I, I firmly believe that because of these large vertically integrated networks coming out of hospital systems, that if we don’t reach out into communities with opportunities we’re going to be providing and say, “We at least need to preserve and protect that doctor that feels called to go to Whitmire.” And they wanna go to Whitmire not because they see it as a place that they’re gonna make a half a million dollars their first couple years.
They wanna go to Whitmire because they wanna serve that community, for whatever reason.
In my case, I wanna go back to Prosperity because that’s where my grandparents are from.
I caught these little teeny bream with a cane pole.
I wanna teach my kids to catch that bream, you know?
Cullen: Yeah.
Yeah, yeah.
Dr. Lovelace: But the f- the fact of the matter is, it’s not so much that we are saying you have to be in independent practice as much as we’re saying we have got to find ways to leverage the wealth of knowledge that the independent physicians have to help those people that wanna do it.
And when they do it, they can have the same patient satisfaction that I have, and the financial security that I have, and have answered the call that they had on their life.
Cullen: It’s exciting.
I think we need to look at it as an inflection point, not only the provider, but the patient, right? The next decade in healthcare will be defined by how the makeup of independent healthcare and, and, and corporate healthcare exists.
Um, you know, if there’s one sort of, uh, thing that your colleagues, physicians, and, and even the patients don’t know that you want them to know or take away from this conversation, w- what is that?
Dr. Lovelace: It’s most important To live the life that you feel called to live.
And I firmly believe that most people who will go through the rigors of medical training, they go into it because they truly want to serve people in the field of medicine.
I mean, we may get excited about technology, we may get excited about the knowledge aspect of it, but if you wanna be a clinician, if you want to serve people in medicine, it is a calling.
The word profession, it comes from the Latin word to call.
And so what I want people to know is don’t give up on that.
Don’t give up on that.
And even though they may not, through their training, see as many examples of people who are able to, to be- go out and, and answer that call to serve in medicine in an area of need or, or to bring a service to a community that doesn’t have it, whatever that might be, whatever they feel called to do, don’t give up on it as soon as you step out of the residency.
Because if you do give up on it, it may be hard to ever get it back.
And so I, I think that’s the biggest thing.
And the, and the, uh, the other thing I’ll just say is that- You know, when you are independent in your mind about giving the gifts that you have to another person The ripple effect of that just gets larger I’m now the medical director of a local hospice organization I’m the chief medical officer of a biotech startup that I’ve been working with for 12 years I do a lot of medical-legal deposition work for attorneys.
Cause I learning from mistakes that other people make, or seeing what causes medical-legal crises.
Now, as an employed physician, I might not have the latitude to do a lot of the things that I do.
I get to schedule my day the way that I feel called to schedule it.
Cullen: Right.
What stood out to me in that conversation with Dr.
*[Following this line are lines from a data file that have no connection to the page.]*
Lemma transformFigmaNode_preserves_places_witness :
  let first := Obj [("id", Str "1"); ("children", Arr [])] in
  let second := Obj [("id", Str "2")] in
  let raw := Obj [("id", Str "0"); ("extra", Null); ("children", Arr [first; second])] in
  exists m,
    transformFigmaNode raw = OK m
    /\ option_map id (nodeAt [0] m) = Some (Str "1")
    /\ option_map id (nodeAt [1] m) = Some (Str "2")
    /\ nodeAt [2] m = None
    /\ option_map children (nodeAt [0] m) = Some (Some [])
    /\ option_map children (nodeAt [1] m) = Some None.
Proof.
  intros first second raw.
  destruct (transformFigmaNode raw) as [m|] eqn:Hm; [|discriminate Hm].
  exists m. split; [reflexivity|].
  pose proof (transformFigmaNode_preserves_places raw m Hm [0]) as H0.
  pose proof (transformFigmaNode_preserves_places raw m Hm [1]) as H1.
  pose proof (transformFigmaNode_preserves_places raw m Hm [2]) as H2.
  cbn [rawAt] in H0, H1, H2.
  change (get raw "children") with (Arr [first; second]) in H0, H1, H2.
  cbn [nth_error] in H0, H1, H2.
  destruct (nodeAt [0] m) as [n0|]; [|contradiction].
  destruct (nodeAt [1] m) as [n1|]; [|contradiction].
  destruct (nodeAt [2] m) as [n2|]; [contradiction|].
  destruct H0 as [H0 _], H1 as [H1 _].
  injection H0 as <-. injection H1 as <-.
  repeat split.
Defined.

(** X3.  The transformation reads seven properties of a raw node and
    nothing else: two raw nodes that agree on [id], [name], [type],
    [absoluteBoundingBox], [style], [characters] and [children] have the
    same result, whatever other properties they carry. *)
Theorem transformFigmaNode_reads_only_nodeKeys (node1 node2 : value) :
  nullish node1 = false -> nullish node2 = false ->
  (forall key, In key nodeKeys -> get node1 key = get node2 key) ->
  transformFigmaNode node1 = transformFigmaNode node2.
Proof.
  intros Hn1 Hn2 Hkeys. rewrite !transformFigmaNode_eq, Hn1, Hn2.
  unfold nodeKeys in Hkeys. simpl in Hkeys.
  rewrite (Hkeys "id"), (Hkeys "name"), (Hkeys "type"),
    (Hkeys "absoluteBoundingBox"), (Hkeys "style"), (Hkeys "characters"),
    (Hkeys "children") by tauto.
  reflexivity.
Qed.

Lemma transformFigmaNode_reads_only_nodeKeys_witness :
  let n5 := S754_finite false 5 0 in
  transformFigmaNode
    (Obj [("id", Str "1"); ("name", Str "N"); ("type", Str "FRAME");
          ("opacity", Num n5); ("locked", Bool true)])
  = transformFigmaNode
      (Obj [("blendMode", Str "NORMAL"); ("type", Str "FRAME");
            ("name", Str "N"); ("id", Str "1")]).
Proof.
  intros n5.
  apply transformFigmaNode_reads_only_nodeKeys; [reflexivity | reflexivity |].
  intros key Hkey. unfold nodeKeys in Hkey. simpl in Hkey.
  repeat (destruct Hkey as [<-|Hkey]; [reflexivity|]). destruct Hkey.
Defined.

(** X4.  Every node the transformation returns, and every node below it,
    keeps the invariants of a minimal node: a style is never empty and its
    fills, when present, are never an empty array; characters are present
    on nodes of type TEXT only and are at most 100 units long or 100 units
    followed by the ellipsis. *)
Theorem transformFigmaNode_returns_minimal (node : value) (m : MinimalFigmaNode) :
  transformFigmaNode node = OK m -> isMinimal m = true.
Proof. exact (transformFigmaNode_isMinimal node m). Qed.

Lemma transformFigmaNode_returns_minimal_witness :
  let raw := Obj [("id", Str "1"); ("name", Str "N"); ("type", Str "FRAME");
                  ("style", Obj [("fills", Arr [Null; Str "x"])]);
                  ("characters", Str "not shown");
                  ("children", Arr [])] in
  transformFigmaNode raw
  = OK (mkNode (Str "1") (Str "N") (Str "FRAME") None None None (Some []))
  /\ isMinimal (mkNode (Str "1") (Str "N") (Str "FRAME") None None None (Some []))
     = true.
Proof.
  intros raw. split; [reflexivity|].
  exact (transformFigmaNode_returns_minimal raw _ eq_refl).
Defined.

(** X5.  [summarizeText] never returns more than [maxLength + 3] units,
    keeps the first [maxLength] units of the text as they are, and
    summarizing a summary changes nothing. *)
Theorem summarizeText_bounded_idempotent (text : string) (maxLength : nat) :
  String.length (summarizeText text maxLength) <= maxLength + 3
  /\ String.substring 0 maxLength (summarizeText text maxLength)
     = String.substring 0 maxLength text
  /\ summarizeText (summarizeText text maxLength) maxLength
     = summarizeText text maxLength.
Proof.
  destruct (Nat.le_gt_cases (String.length text) maxLength) as [Hle|Hgt].
  - rewrite !summarizeText_short by (rewrite ?summarizeText_short; exact Hle).
    repeat apply conj; [lia | reflexivity | reflexivity].
  - destruct (summarizeText_long text maxLength Hgt) as [Heq Hlen].
    assert (Hpre : String.substring 0 maxLength (summarizeText text maxLength)
                   = String.substring 0 maxLength text).
    { rewrite Heq.
      rewrite <- (substring_length maxLength text) at 1 by lia.
      apply substring_prefix. }
    repeat apply conj; [lia | exact Hpre |].
    destruct (summarizeText_long (summarizeText text maxLength) maxLength) as [Heq2 _];
      [lia|].
    rewrite Heq2, Hpre. now rewrite Heq.
Qed.

(** X6.  A text one or two units over the limit comes out longer than it
    went in: the ellipsis is appended to the first [maxLength] units
    whenever the limit is exceeded, however slightly. *)
Theorem summarizeText_can_grow (text : string) (maxLength : nat) :
  maxLength < String.length text < maxLength + 3 ->
  String.length text < String.length (summarizeText text maxLength).
Proof.
  intros [Hgt Hlt].
  destruct (summarizeText_long text maxLength Hgt) as [_ Hlen]. lia.
Qed.

Lemma summarizeText_can_grow_witness :
  String.length "abcd" < String.length (summarizeText "abcd" 3).
Proof.
  apply summarizeText_can_grow. simpl. lia.
Defined.

(** X7.  When [lineHeight] is not a number but has a [value] that is a
    number other than zero and NaN, a style is extracted and its line
    height is that number. *)
Theorem lineHeight_of_truthy_value (style : value) (n : number) :
  get (get style "lineHeight") "value" = Num n ->
  truthy (Num n) = true ->
  exists st, transformStyle style = Some st /\ Style.lineHeight st = Some n.
Proof.
  intros Hvalue Htruthy.
  assert (Hext : transformLineHeight (get style "lineHeight") = Some n).
  { rewrite (transformLineHeight_object _ n Hvalue). now rewrite Htruthy. }
  destruct (get_not_Undefined style "lineHeight") as [Hts Hto].
  { intros Hu. rewrite Hu in Hvalue. discriminate Hvalue. }
  unfold transformStyle. rewrite Hts, Hto, Hext. cbn [negb].
  destruct (asString (get style "fontFamily")), (asNumber (get style "fontSize")),
    (asNumber (get style "fontWeight")), (asNumber (get style "letterSpacing"));
    (eexists; split; reflexivity).
Qed.

Lemma lineHeight_of_truthy_value_witness :
  let n24 := S754_finite false 3 3 in
  exists st,
    transformStyle (Obj [("lineHeight", Obj [("value", Num n24); ("unit", Str "PIXELS")])])
    = Some st
    /\ Style.lineHeight st = Some n24.
Proof.
  intros n24.
  apply (lineHeight_of_truthy_value _ n24); reflexivity.
Defined.

(** ** The URI resolver, continued *)

(** X8.  Whatever [validateUri] returns is a well-formed address: the file
    key is there and is one or more word or hyphen characters, a category
    is one or more word characters, a sub-identifier is non-empty, holds no
    line terminator and never comes without a category, and the three
    components put together again are the identifier that was resolved. *)
Theorem validateUri_returns_well_formed (uri : string) (a : ResourceAddress) :
  validateUri uri = OK a ->
  (exists key, fileKey a = Some key /\ isToken wordOrHyphen key = true)
  /\ (forall cat, resourceType a = Some cat -> isToken word cat = true)
  /\ (forall sub, resourceId a = Some sub ->
                  sub <> "" /\ allChars dot sub = true /\ resourceType a <> None)
  /\ assemble a = uri.
Proof.
  intros Hv. apply validateUri_OK_iff in Hv as [Hg Hline].
  split; [|split; [|split; [|now apply assemble_grammar]]].
  - destruct Hg; eexists; (split; [reflexivity | assumption]).
  - intros cat. destruct Hg; cbn [resourceType]; intros [= <-]; assumption.
  - intros sub. destruct Hg; cbn [resourceId resourceType]; intros [= <-].
    unfold singleLine in Hline; cbn [resourceId] in Hline.
    repeat apply conj; [assumption | assumption | discriminate].
Qed.

Lemma validateUri_returns_well_formed_witness :
  assemble (mkAddress (Some "ABC123") (Some "nodes") (Some "1:2/3"))
  = "figma:///file/ABC123/nodes/1:2/3".
Proof.
  exact (proj2 (proj2 (proj2
    (validateUri_returns_well_formed "figma:///file/ABC123/nodes/1:2/3" _ eq_refl)))).
Defined.

(** X9.  Two identifiers that resolve to the same address are the same
    identifier. *)
Theorem validateUri_injective (uri1 uri2 : string) (a : ResourceAddress) :
  validateUri uri1 = OK a -> validateUri uri2 = OK a -> uri1 = uri2.
Proof.
  intros H1 H2.
  apply validateUri_OK_iff in H1 as [Hg1 _]. apply validateUri_OK_iff in H2 as [Hg2 _].
  now rewrite <- (assemble_grammar uri1 a Hg1), <- (assemble_grammar uri2 a Hg2).
Qed.

Lemma validateUri_injective_witness :
  "figma:///file/ABC" ++ "/images" = "figma:///file/ABC/images".
Proof.
  exact (validateUri_injective ("figma:///file/ABC" ++ "/images")
           "figma:///file/ABC/images"
           (mkAddress (Some "ABC") (Some "images") None) eq_refl eq_refl).
Defined.

(** ** The resource gateway, continued *)

Module GatewayFacts.

Section Requests.

Context {A : Type}.
Variable token : string.
Variable upstream : string -> Response A.

Lemma figmaRequest_run (path : string) (sent : list Request) :
  Handler.figmaRequest token upstream path sent
  = ((sent ++ [requestOf token path])%list,
     settle (upstream (Handler.baseUrl ++ path))).
Proof.
  unfold Handler.figmaRequest, bindIO, Handler.fetch, settle, requestOf.
  destruct (negb (ok (upstream (Handler.baseUrl ++ path)))); [|reflexivity].
  destruct (status (upstream (Handler.baseUrl ++ path)) =? 404)%N; [reflexivity|].
  destruct (status (upstream (Handler.baseUrl ++ path)) =? 403)%N; reflexivity.
Qed.

End Requests.

Lemma settle_cases {A : Type} (response : Response A) :
  let s := status response in
  ((200 <= s <= 299)%N /\ settle response = OK (json response))
  \/ (s = 404%N
      /\ settle response = Throw (ResourceNotFoundError "Figma resource not found"))
  \/ (s = 403%N
      /\ settle response
         = Throw (ResourceAccessDeniedError "Access to Figma resource denied"))
  \/ (~ (200 <= s <= 299)%N /\ s <> 404%N /\ s <> 403%N
      /\ settle response = Throw (Error ("Figma API error: " ++ statusText response))).
Proof.
  intros s. unfold settle, ok. fold s.
  destruct (N.leb_spec 200 s), (N.leb_spec s 299); cbn [andb negb];
    try (left; split; [lia | reflexivity]);
    (destruct (N.eqb_spec s 404);
     [right; left; now split|];
     destruct (N.eqb_spec s 403);
     [right; right; left; now split|];
     right; right; right; repeat apply conj; [lia | assumption | assumption | reflexivity]).
Qed.

End GatewayFacts.

Import GatewayFacts.

(** X10.  [figmaRequest] sends exactly one request, to the base URL followed
    by the path and with the handler's token, whatever the status of the
    answer.  It throws the not-found error exactly when the status is 404
    and the access-denied error exactly when it is 403; for every other
    status outside 200 to 299 it throws a generic error that carries the
    status text; and it returns a body only when the status is 200 to 299,
    the body of the answer then. *)
Theorem figmaRequest_translates_status
        (A : Type) (token : string) (upstream : string -> Response A) (path : string) :
  let response := upstream ("https://api.figma.com/v1" ++ path) in
  let result := outcome (FigmaResourceHandler.figmaRequest token upstream path) in
  requests (FigmaResourceHandler.figmaRequest token upstream path)
  = [mkRequest ("https://api.figma.com/v1" ++ path) token]
  /\ (forall body, result = OK body ->
                   (200 <= status response <= 299)%N /\ body = json response)
  /\ (status response = 404%N
      <-> result = Throw (ResourceNotFoundError "Figma resource not found"))
  /\ (status response = 403%N
      <-> result = Throw (ResourceAccessDeniedError "Access to Figma resource denied"))
  /\ (~ (200 <= status response <= 299)%N ->
      status response <> 404%N -> status response <> 403%N ->
      result = Throw (Error ("Figma API error: " ++ statusText response))).
Proof.
  intros response result. unfold requests, outcome in *. subst result.
  rewrite figmaRequest_run. cbn [fst snd app].
  change (Handler.baseUrl ++ path) with ("https://api.figma.com/v1" ++ path).
  fold response. split; [reflexivity|].
  pose proof (settle_cases response) as Hcases. cbv zeta in Hcases.
  destruct Hcases as [[Hs ->]|[[Hs ->]|[[Hs ->]|(Hs & H4 & H3 & ->)]]];
    (split; [intros body Hbody; first [discriminate Hbody | now injection Hbody as <-]|]);
    repeat apply conj; try split; intros;
    first [ reflexivity | discriminate | assumption | contradiction | lia ].
Qed.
Lovelace is how much independent medicine isn’t about resisting the system.
It’s about building something that actually works within it, often in ways that aren’t being talked about publicly.
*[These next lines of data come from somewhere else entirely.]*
(* ================================================================== *)
(** * The pieces of [std::string] that the text codec uses *)
(* ================================================================== *)

Module Str.

(** [s.find(c)]: index of the first occurrence, [None] for [npos]. *)
Fixpoint find (c : ascii) (s : string) : option nat :=
  match s with
  | EmptyString => Datatypes.None
  | String d rest =>
      if Ascii.eqb d c then Some O
      else match find c rest with
           | Some n => Some (S n)
           | Datatypes.None => Datatypes.None
           end
  end.

(** [s.substr(pos)], for [pos <= s.size()]. *)
Definition substr_from (pos : nat) (s : string) : string :=
  substring pos (String.length s - pos) s.

(** [s.substr(0, n)]. *)
Definition substr_to (n : nat) (s : string) : string := substring 0 n s.

Definition code (c : ascii) : Z := Z.of_nat (nat_of_ascii c).

(** [std::isspace] in the "C" locale. *)
Definition isspace (c : ascii) : bool :=
  (code c =? 32) || ((9 <=? code c) && (code c <=? 13)).

Definition isdigit (c : ascii) : bool :=
  (48 <=? code c) && (code c <=? 57).

Fixpoint skip_spaces (s : string) : string :=
  match s with
  | String c rest => if isspace c then skip_spaces rest else s
  | EmptyString => s
  end.

(** The longest prefix of decimal digits, as a number; [None] when the
    prefix is empty. *)
Fixpoint read_digits (s : string) (acc : option Z) : option Z :=
  match s with
  | String c rest =>
      if isdigit c
      then read_digits rest
             (Some (10 * match acc with Some a => a | Datatypes.None => 0 end
                    + (code c - 48)))
      else acc
  | EmptyString => acc
  end.

(** [std::stoi(s)] in base 10: leading white space is skipped, one sign is
    accepted, the digits are read up to the first other character.
    [None] stands for the two exceptions it can throw
    ([std::invalid_argument] when there is no digit, [std::out_of_range]
    when the value does not fit an [int]). *)
Definition stoi (s : string) : option Z :=
  let s1 := skip_spaces s in
  let '(negative, s2) :=
    match s1 with
    | String "-"%char rest => (true, rest)
    | String "+"%char rest => (false, rest)
    | _ => (false, s1)
    end in
  match read_digits s2 Datatypes.None with
  | Datatypes.None => Datatypes.None
  | Some v =>
      let v := if negative then - v else v in
      if (v <? - 2 ^ 31) || (v >? 2 ^ 31 - 1) then Datatypes.None
      else Some v
  end.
The other piece that really stood out is alignment.
When incentives, relationships, and decision-making are structured correctly, the model becomes not just sustainable, but scalable for independent medicine in a very different way.
These are the kinds of conversations that matter as healthcare continues to evolve, because they move us beyond assumptions and into what’s actually happening on the ground.
Thanks for listening, and we’ll see you next time.
In good health, I’m Colin Murray-Kemp.